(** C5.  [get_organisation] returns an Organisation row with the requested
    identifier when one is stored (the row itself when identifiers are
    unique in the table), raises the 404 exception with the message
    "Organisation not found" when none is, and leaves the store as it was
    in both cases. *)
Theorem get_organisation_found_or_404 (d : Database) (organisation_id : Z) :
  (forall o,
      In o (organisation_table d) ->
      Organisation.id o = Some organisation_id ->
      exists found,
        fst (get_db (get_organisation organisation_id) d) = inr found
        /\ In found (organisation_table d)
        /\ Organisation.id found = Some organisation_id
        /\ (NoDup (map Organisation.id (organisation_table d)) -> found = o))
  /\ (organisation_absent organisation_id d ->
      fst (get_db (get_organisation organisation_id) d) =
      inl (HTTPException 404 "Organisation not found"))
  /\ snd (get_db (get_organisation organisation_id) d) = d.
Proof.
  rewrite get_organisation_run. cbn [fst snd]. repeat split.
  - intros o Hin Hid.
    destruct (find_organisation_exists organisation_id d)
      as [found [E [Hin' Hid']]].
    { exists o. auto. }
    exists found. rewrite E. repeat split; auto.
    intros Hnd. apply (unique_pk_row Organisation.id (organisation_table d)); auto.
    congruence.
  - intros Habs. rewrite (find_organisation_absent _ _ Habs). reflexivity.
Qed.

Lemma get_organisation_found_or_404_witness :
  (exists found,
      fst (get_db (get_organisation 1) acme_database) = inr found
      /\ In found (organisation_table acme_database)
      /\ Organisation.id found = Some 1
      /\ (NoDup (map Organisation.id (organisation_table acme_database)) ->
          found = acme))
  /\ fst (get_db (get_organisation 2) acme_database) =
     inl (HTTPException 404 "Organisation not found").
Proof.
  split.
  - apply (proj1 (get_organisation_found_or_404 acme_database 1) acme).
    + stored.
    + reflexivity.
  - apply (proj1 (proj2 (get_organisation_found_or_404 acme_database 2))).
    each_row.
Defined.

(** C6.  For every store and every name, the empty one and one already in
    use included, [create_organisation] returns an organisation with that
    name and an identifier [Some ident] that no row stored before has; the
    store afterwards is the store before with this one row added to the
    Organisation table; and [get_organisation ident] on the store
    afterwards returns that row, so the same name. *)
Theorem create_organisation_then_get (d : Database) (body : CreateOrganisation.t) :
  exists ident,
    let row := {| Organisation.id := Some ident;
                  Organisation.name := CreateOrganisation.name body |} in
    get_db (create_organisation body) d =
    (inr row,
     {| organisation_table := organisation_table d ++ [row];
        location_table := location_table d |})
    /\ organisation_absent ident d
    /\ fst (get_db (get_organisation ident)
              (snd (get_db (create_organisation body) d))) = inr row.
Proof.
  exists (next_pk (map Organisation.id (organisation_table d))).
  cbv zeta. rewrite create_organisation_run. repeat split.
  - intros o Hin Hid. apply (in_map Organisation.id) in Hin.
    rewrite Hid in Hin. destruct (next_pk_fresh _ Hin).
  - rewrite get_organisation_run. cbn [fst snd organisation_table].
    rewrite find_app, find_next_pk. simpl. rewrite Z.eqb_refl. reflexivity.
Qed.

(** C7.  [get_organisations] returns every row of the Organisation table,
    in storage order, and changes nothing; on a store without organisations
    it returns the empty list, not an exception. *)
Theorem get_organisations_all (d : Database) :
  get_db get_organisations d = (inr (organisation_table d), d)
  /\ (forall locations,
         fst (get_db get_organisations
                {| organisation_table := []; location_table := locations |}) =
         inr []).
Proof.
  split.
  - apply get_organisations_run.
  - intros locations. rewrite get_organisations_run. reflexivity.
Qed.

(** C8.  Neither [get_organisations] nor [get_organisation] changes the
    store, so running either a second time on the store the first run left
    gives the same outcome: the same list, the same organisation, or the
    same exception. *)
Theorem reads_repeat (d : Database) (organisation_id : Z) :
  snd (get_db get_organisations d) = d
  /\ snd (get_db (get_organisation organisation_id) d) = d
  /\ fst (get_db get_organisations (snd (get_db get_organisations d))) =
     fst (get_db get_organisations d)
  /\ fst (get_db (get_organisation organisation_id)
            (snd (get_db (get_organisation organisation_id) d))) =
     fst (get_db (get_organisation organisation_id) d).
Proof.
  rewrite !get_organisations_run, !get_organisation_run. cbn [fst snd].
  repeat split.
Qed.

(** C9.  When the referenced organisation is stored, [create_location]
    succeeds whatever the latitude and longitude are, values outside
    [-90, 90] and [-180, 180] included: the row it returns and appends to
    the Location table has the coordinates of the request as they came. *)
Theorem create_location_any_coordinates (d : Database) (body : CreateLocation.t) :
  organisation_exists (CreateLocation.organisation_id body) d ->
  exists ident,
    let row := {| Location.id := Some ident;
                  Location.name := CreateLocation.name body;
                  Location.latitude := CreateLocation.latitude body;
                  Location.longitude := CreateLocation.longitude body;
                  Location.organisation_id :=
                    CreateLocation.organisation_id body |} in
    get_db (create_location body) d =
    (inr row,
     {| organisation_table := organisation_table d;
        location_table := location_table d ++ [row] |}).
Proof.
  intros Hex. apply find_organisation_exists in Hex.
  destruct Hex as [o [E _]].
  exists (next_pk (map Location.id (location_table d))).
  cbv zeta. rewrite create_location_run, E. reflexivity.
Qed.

* * *

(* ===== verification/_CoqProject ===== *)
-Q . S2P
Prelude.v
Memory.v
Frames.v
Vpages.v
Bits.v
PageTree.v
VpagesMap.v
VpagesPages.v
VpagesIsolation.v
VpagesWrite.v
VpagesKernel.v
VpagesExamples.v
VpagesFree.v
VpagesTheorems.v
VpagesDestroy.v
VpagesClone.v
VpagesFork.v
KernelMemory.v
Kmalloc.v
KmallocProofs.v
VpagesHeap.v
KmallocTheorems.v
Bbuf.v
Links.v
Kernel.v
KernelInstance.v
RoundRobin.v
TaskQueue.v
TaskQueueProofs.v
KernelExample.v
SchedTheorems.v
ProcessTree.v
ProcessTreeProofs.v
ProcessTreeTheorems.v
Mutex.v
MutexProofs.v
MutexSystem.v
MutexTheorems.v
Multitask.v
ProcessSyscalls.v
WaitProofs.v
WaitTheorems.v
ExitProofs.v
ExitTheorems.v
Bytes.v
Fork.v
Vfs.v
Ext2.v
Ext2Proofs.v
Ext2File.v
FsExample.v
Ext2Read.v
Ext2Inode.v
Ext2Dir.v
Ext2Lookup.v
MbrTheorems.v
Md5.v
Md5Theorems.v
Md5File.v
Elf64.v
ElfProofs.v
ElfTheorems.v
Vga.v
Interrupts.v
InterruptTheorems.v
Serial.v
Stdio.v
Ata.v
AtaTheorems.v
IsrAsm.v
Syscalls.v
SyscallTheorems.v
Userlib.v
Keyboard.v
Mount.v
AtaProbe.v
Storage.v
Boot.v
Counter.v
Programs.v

REQUIRED WORK
Which lines run from the one holding "with the requested" through the one holding "store as it was" in the records above? Repeat them exactly, both included, and nothing more.

SOLUTION TO THIS TASK
(** C5.  [get_organisation] returns an Organisation row with the requested
    identifier when one is stored (the row itself when identifiers are
    unique in the table), raises the 404 exception with the message
    "Organisation not found" when none is, and leaves the store as it was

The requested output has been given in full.